Commission announces details for first witness hearing
This month’s public hearing will run over eight days and focus on the current system including clinical issues and the concerns of representative bodies and service recipients, the aged care royal commission has announced.
This month’s public hearing will run over eight days and focus on the current system including clinical issues and the concerns of representative bodies and service recipients, the aged care royal commission has announced.
Today’s announcement follows the royal commission’s first public hearing in Adelaide on 18 January where it outlined the direction and powers of the inquiry (read more here).
The commission will hold a public hearing in Adelaide from Monday 11 February to Wednesday 13 February and from Monday 18 February to Friday 22 February, which as foreshadowed at the initial hearing will provide a broad overview of the current system.
The hearing begins just a few start days after the 8 February deadline the commission gave smaller aged care providers to submit comprehensive reports on all instances of poor care and complaints since 2013 (read more here).
The subject of the first witness hearing includes key issues affecting the functioning of the current system from the perspectives of the range of aged care stakeholder representatives plus consumers with a lived experience of aged care.

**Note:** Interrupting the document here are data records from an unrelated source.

(** A file outside the package is as before, after the failing run. *)
Lemma Store_frame_witness :
  content (Package_Store three_files a_readonly).1 "/etc/hosts"
  = content a_readonly "/etc/hosts".
Proof.
  destruct (@Store_frame unit (option string) sample_format sample_range
              sample_range_laws disk disk_Storage disk_StorageLaws)
    as (HP & _).
  apply HP. intros k [f Hk]. apply elem_of_map_to_list in Hk.
  assert (map_to_list (Package_Files three_files)
          = [("/src/c/three.go",
               sample_file "/src/c/three.go" (Some "package c"));
             ("/src/a/one.go", sample_file "/src/a/one.go" (Some "package a"));
             ("/src/b/two.go", sample_file "/src/b/two.go" (Some "package b"))])
    as E by (vm_compute; reflexivity).
  rewrite E in Hk. rewrite !elem_of_cons, elem_of_nil in Hk.
  destruct Hk as [Hk | [Hk | [Hk | []]]]; injection Hk as -> _;
    vm_compute; discriminate.
Defined.

Lemma getBasicKind_primitives_witness :
  ("float64", Float64) ∈ builtin_kinds
  ∧ (getBasicKind "byte").1 = Invalid
  ∧ (2 ≤ Kind_value Complex128 ≤ 18)%Z.
Proof.
  destruct getBasicKind_primitives as (Hfound & Hinv & _ & Hrange).
  split; [ | split ].
  - apply (Hfound "float64" Float64). reflexivity.
  - apply (Hinv "byte"). reflexivity.
  - apply (Hrange Complex128). exists "complex128". reflexivity.
Defined.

It will also look at the operation, monitoring and regulation of aged care quality, safety and complaints prior to 1 January 2019 and expectations under the new Aged Care Quality and Safety Commission.

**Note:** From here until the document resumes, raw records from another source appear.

Lemma rstrip_groups more g :
  Forall digit_group (g :: more) ->
  rstrip (digit_text g ++ more_groups more) = digit_text g ++ more_groups more.
Proof.
  revert g; induction more as [|h more IH]; intros g F.
  - unfold more_groups. cbn [map str_concat]. rewrite append_empty_r.
    apply rstrip_digits. now inversion F.
  - unfold more_groups. cbn [map str_concat]. fold (more_groups more).
    rewrite append_assoc, <- (append_assoc (digit_text g) "_").
    inversion F as [|? ? G F']; subst.
    apply rstrip_kept; [|now apply IH].
    inversion F' as [|? ? [N _] _]; subst. destruct h; [congruence | discriminate].
Qed.

(** *** Digits *)

Lemma parse_group g : forall acc b rest,
  Forall (fun d => (d < 10)%nat) g ->
  parse_digits acc b (digit_text g ++ rest)
  = parse_digits (decimal_from acc g) (match g with [] => b | _ => true end) rest.
Proof.
  induction g as [|d g IH]; intros acc b rest F; [reflexivity|].
  inversion F as [|? ? D F']; subst.
  cbn [digit_text String.append]. rewrite parse_digits_cons, (digit_of_char d D), IH by exact F'.
  unfold decimal_from. cbn [fold_left]. now destruct g.
Qed.

Lemma parse_more more : forall acc,
  Forall digit_group more ->
  parse_digits acc true (more_groups more) = Some (decimal_from acc (concat more)).
Proof.
  induction more as [|h more IH]; intros acc F; [reflexivity|].
  inversion F as [|? ? [N D] F']; subst.
  unfold more_groups. cbn [map str_concat]. fold (more_groups more).
  rewrite append_assoc. cbn [String.append]. rewrite parse_digits_cons.
  change (digit_of "_") with (@None Z).
  change (Ascii.eqb "_" "_" && true)%bool with true. cbv iota.
  rewrite parse_group by exact D.
  destruct h as [|d h]; [congruence|].
  rewrite IH by exact F'. unfold decimal_from. cbn [concat]. now rewrite fold_left_app.
Qed.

Also on the agenda is the implications of Australia’s changing demographics on the aged care system plus the nature and meaning of quality and safety in aged care.
The inquiry will hear perspectives and concerns related to the current aged care system from:
- advocacy bodies
- medical and nursing professional bodies
- government and regulators
- workforce representative bodies
- people receiving aged care services or their family members.

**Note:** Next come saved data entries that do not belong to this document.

(** What the fallback search returns. *)
Lemma fallback_cases (h : heap) (sorted : list ref) (t : Z) (pre : list ref) :
  (fallback h sorted t pre = []
   /\ forall s, In s sorted ->
                (duration_ms (h s) <= t - totalDuration h pre)%Z -> In s pre)
  \/ exists p,
       fallback h sorted t pre = [p]
       /\ In p sorted
       /\ (duration_ms (h p) <= t - totalDuration h pre)%Z
       /\ ~ In p pre.
Proof.
  unfold fallback.
  destruct (List.find _ sorted) as [p|] eqn:E.
  - right. exists p. apply find_some in E. destruct E as [Hin Hfit].
    unfold fits in Hfit. apply andb_true_iff in Hfit.
    destruct Hfit as [Hd Hinc].
    apply Z.leb_le in Hd. apply negb_true_iff in Hinc.
    repeat split; try assumption.
    intros Hp. apply includes_In in Hp. congruence.
  - left. split; [reflexivity|].
    intros s Hs Hd.
    pose proof (find_none _ _ E s Hs) as Hfit.
    unfold fits in Hfit. apply andb_false_iff in Hfit.
    destruct Hfit as [Hfit|Hfit].
    + apply Z.leb_gt in Hfit. lia.
    + apply negb_false_iff in Hfit. apply includes_In, Hfit.
Qed.

(** The two shapes of a result. *)
Lemma buildPlaylist_shape (h : heap) (songs : list ref) (m : SessionType)
    (t : Z) :
  (allTaken h t (sortedSongs h songs m)
   /\ buildPlaylist h songs m t = sortedSongs h songs m)
  \/ exists pre c post,
       sortedSongs h songs m = pre ++ c :: post
       /\ allTaken h t pre
       /\ (t < totalDuration h pre + duration_ms (h c))%Z
       /\ buildPlaylist h songs m t
          = pre ++ fallback h (sortedSongs h songs m) t pre.
Proof.
  destruct (walk_cases h t 0 (sortedSongs h songs m))
    as [Hacc | (pre & c & post & Hs & Hacc & Hover)].
  - left. apply accepted_allTaken in Hacc.
    split; [exact Hacc | apply buildPlaylist_all_taken, Hacc].
  - right. exists pre, c, post.
    apply accepted_allTaken in Hacc.
    assert (Hover' : (t < totalDuration h pre + duration_ms (h c))%Z) by lia.
    split; [exact Hs|]. split; [exact Hacc|]. split; [exact Hover'|].
    eapply buildPlaylist_first_overflow; eassumption.
Qed.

The hearing will also inquire into the clinical issues affecting elderly people and general challenges in meeting clinical needs and demographic information relating to the provision of aged care services, the commission said.
The Royal Commission said it had already approached all of the representative bodies it was seeking evidence from for this public hearing.
Following January’s preliminary hearing, aged care provider and consumer peak bodies Aged & Community Services Australia and COTA Australia told Australian Ageing Agenda they would be preparing witness statements for the February public hearings (read more here.)
The commission’s interim report is due by 31 October 2019 and the final report by 30 April 2020.